Task description -
Once you reach the line containing "Definition bss_ : list" in the data below, restate each line word for word up to and including the one containing "else if name_is data_".

** Dataset excerpts follows **

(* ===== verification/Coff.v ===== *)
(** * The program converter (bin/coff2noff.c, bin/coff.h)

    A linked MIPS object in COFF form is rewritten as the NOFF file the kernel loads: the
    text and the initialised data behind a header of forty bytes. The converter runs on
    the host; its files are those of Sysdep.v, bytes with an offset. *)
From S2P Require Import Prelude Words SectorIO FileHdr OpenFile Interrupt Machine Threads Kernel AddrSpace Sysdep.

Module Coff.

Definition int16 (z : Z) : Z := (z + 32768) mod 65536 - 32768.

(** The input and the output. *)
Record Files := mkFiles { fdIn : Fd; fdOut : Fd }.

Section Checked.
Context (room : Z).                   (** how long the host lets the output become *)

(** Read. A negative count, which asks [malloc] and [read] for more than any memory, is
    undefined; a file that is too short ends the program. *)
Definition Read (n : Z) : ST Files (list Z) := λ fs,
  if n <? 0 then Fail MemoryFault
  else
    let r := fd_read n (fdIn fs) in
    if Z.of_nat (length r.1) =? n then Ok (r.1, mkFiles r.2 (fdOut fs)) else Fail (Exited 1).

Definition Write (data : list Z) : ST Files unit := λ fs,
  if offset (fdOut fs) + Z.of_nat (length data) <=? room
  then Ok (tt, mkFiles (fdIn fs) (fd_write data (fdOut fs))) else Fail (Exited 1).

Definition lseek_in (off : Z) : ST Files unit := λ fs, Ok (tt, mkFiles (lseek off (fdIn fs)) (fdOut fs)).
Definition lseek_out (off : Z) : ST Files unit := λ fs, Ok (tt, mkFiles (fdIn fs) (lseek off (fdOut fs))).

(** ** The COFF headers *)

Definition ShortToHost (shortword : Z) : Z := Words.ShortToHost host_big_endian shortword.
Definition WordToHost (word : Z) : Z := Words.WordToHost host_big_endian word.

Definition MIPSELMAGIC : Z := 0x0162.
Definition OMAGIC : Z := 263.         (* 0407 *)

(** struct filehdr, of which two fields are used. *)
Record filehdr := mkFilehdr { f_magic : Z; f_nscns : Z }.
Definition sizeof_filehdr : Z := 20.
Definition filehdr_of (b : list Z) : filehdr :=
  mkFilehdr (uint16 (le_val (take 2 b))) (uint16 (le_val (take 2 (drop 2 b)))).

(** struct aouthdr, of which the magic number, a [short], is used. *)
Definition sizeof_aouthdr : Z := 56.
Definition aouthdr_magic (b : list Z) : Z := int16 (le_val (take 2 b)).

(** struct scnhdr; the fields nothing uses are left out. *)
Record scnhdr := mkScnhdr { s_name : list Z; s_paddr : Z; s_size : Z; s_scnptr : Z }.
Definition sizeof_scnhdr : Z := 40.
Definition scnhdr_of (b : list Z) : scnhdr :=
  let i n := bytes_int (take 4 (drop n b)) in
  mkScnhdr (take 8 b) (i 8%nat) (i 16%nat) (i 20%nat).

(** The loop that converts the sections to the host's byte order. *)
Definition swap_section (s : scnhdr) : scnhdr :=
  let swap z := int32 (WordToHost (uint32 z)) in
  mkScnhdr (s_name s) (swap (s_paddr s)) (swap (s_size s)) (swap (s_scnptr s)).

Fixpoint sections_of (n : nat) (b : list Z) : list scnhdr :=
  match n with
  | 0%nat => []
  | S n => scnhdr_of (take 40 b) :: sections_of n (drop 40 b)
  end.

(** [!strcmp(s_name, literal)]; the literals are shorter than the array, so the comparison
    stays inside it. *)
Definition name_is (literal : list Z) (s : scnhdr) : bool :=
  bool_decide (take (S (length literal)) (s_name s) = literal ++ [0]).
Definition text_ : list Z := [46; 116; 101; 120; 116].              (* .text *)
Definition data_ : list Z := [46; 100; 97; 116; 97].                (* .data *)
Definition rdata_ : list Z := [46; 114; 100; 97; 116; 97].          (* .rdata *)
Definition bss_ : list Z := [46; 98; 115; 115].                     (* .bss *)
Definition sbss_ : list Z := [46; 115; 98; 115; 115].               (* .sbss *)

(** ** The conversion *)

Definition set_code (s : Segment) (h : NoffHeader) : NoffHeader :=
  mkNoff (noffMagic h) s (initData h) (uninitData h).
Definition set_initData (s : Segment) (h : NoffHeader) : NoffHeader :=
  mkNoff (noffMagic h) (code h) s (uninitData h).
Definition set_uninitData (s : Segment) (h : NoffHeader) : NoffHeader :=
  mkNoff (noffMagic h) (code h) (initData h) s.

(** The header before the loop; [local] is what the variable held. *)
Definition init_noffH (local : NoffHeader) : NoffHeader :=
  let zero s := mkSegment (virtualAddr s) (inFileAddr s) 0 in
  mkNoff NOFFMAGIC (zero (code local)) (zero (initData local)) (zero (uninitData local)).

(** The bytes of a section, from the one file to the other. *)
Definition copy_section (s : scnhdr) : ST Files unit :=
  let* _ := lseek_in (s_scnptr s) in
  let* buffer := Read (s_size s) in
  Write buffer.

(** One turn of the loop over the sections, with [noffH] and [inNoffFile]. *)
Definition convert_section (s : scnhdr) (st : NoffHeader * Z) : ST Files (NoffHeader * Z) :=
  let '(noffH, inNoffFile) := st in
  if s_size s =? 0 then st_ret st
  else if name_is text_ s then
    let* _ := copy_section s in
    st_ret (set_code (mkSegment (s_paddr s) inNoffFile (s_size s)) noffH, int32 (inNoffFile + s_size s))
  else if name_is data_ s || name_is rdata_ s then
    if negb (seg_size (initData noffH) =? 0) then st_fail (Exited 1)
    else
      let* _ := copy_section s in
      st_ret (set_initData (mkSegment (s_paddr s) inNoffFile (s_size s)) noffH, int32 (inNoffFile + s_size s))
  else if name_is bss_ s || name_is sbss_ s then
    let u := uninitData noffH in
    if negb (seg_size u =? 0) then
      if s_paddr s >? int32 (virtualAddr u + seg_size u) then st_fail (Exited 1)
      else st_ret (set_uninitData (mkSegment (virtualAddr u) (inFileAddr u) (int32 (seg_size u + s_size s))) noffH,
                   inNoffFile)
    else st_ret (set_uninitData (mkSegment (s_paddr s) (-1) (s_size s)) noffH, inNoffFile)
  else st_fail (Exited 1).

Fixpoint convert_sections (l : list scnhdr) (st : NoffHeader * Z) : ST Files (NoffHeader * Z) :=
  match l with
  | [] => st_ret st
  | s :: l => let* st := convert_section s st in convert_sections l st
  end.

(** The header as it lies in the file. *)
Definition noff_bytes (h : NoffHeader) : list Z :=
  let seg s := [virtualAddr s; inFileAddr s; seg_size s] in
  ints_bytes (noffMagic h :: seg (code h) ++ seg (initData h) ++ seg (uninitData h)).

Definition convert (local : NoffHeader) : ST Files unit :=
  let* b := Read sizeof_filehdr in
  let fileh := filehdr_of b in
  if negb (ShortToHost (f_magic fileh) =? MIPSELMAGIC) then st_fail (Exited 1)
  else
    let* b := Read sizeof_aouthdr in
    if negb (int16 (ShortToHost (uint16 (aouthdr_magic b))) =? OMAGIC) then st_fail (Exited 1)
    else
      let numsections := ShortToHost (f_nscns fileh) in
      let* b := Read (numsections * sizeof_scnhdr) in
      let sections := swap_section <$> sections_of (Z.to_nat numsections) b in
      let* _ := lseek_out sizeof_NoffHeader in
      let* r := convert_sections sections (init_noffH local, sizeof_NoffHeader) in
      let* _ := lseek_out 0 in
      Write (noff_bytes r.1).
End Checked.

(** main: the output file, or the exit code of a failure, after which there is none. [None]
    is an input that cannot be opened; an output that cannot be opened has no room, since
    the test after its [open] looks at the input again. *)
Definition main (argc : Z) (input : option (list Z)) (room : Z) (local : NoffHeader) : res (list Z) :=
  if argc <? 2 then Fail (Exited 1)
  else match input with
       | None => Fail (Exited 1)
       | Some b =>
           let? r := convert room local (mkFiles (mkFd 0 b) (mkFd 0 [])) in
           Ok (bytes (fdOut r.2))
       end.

** End of Dataset excerpts **

Answer below -
Definition bss_ : list Z := [46; 98; 115; 115].                     (* .bss *)
Definition sbss_ : list Z := [46; 115; 98; 115; 115].               (* .sbss *)

(** ** The conversion *)

Definition set_code (s : Segment) (h : NoffHeader) : NoffHeader :=
  mkNoff (noffMagic h) s (initData h) (uninitData h).
Definition set_initData (s : Segment) (h : NoffHeader) : NoffHeader :=
  mkNoff (noffMagic h) (code h) s (uninitData h).
Definition set_uninitData (s : Segment) (h : NoffHeader) : NoffHeader :=
  mkNoff (noffMagic h) (code h) (initData h) s.

(** The header before the loop; [local] is what the variable held. *)
Definition init_noffH (local : NoffHeader) : NoffHeader :=
  let zero s := mkSegment (virtualAddr s) (inFileAddr s) 0 in
  mkNoff NOFFMAGIC (zero (code local)) (zero (initData local)) (zero (uninitData local)).

(** The bytes of a section, from the one file to the other. *)
Definition copy_section (s : scnhdr) : ST Files unit :=
  let* _ := lseek_in (s_scnptr s) in
  let* buffer := Read (s_size s) in
  Write buffer.

(** One turn of the loop over the sections, with [noffH] and [inNoffFile]. *)
Definition convert_section (s : scnhdr) (st : NoffHeader * Z) : ST Files (NoffHeader * Z) :=
  let '(noffH, inNoffFile) := st in
  if s_size s =? 0 then st_ret st
  else if name_is text_ s then
    let* _ := copy_section s in
    st_ret (set_code (mkSegment (s_paddr s) inNoffFile (s_size s)) noffH, int32 (inNoffFile + s_size s))
  else if name_is data_ s || name_is rdata_ s then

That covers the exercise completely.